Task directions:
Using the data beneath this instruction, retype only the lines from the one that contains "by (exists 100%Q; split; reflexivity)." down to the one that contains "Context (cfg : config).", both included, exactly as they appear.

Data shown:
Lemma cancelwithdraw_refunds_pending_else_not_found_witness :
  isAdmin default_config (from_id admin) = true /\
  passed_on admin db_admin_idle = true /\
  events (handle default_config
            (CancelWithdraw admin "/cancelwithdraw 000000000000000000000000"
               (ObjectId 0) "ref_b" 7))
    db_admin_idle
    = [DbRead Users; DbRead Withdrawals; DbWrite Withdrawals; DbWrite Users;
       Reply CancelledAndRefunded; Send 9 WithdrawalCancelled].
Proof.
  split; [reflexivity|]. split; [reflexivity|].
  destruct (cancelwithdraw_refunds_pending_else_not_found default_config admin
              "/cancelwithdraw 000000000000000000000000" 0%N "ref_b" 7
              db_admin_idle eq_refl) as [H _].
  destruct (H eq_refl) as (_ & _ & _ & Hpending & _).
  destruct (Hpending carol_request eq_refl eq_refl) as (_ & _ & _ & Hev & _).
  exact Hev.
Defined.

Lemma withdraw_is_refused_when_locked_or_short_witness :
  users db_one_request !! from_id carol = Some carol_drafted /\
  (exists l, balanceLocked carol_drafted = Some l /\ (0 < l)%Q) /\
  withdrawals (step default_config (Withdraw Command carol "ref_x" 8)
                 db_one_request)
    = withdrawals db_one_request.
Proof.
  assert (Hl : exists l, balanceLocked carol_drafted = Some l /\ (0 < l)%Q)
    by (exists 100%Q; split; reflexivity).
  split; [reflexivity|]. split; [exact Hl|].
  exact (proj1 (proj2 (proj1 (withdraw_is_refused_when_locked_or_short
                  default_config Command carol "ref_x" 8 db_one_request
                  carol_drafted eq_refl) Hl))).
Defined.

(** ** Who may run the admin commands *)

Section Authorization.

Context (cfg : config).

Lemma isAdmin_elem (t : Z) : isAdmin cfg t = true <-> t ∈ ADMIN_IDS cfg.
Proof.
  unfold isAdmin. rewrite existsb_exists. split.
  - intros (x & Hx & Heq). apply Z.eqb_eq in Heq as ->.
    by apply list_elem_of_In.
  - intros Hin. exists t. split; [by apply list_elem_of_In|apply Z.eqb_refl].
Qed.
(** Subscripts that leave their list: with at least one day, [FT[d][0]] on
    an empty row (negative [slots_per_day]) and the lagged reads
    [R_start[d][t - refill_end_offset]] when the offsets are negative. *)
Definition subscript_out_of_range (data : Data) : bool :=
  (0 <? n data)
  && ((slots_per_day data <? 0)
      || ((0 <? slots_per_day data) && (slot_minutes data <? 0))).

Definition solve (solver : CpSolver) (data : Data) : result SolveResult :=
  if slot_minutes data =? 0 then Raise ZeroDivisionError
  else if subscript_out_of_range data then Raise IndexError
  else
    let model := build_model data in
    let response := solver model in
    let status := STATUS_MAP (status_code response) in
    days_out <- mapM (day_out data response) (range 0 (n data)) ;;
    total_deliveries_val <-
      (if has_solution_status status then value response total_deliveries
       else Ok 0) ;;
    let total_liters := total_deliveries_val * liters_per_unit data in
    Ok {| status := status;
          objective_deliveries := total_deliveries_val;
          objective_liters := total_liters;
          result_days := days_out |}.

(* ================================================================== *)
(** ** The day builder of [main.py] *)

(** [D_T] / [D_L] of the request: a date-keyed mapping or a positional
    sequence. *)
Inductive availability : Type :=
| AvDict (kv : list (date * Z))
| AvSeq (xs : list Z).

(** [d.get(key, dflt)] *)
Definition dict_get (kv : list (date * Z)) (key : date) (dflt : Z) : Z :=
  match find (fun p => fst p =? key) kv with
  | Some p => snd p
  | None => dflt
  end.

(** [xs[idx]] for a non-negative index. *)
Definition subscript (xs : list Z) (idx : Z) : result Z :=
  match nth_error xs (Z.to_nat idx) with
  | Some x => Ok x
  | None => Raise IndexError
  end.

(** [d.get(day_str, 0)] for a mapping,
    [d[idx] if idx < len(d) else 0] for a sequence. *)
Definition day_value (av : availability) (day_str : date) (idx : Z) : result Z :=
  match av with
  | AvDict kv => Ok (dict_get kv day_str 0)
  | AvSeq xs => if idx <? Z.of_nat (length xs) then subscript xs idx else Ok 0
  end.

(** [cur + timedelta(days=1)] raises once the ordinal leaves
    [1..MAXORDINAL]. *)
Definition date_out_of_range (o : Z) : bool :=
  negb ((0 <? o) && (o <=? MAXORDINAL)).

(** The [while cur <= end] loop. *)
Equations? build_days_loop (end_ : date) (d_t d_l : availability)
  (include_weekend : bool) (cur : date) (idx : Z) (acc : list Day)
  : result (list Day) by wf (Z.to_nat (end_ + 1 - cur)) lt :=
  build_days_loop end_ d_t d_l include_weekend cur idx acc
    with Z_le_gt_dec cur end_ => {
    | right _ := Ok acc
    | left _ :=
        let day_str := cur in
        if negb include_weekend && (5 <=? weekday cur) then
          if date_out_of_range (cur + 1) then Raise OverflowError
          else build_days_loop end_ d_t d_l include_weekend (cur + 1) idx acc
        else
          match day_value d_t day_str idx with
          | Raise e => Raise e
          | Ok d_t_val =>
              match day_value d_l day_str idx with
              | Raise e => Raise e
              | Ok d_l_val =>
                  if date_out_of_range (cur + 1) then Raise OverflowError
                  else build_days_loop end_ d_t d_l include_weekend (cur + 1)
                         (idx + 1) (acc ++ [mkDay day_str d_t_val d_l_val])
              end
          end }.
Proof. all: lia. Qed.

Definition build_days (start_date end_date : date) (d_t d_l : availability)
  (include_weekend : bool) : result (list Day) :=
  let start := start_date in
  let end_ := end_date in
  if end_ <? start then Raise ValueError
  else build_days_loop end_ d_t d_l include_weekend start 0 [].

Output of the exercise:
    by (exists 100%Q; split; reflexivity).
  split; [reflexivity|]. split; [exact Hl|].
  exact (proj1 (proj2 (proj1 (withdraw_is_refused_when_locked_or_short
                  default_config Command carol "ref_x" 8 db_one_request
                  carol_drafted eq_refl) Hl))).
Defined.

(** ** Who may run the admin commands *)

Section Authorization.

Context (cfg : config).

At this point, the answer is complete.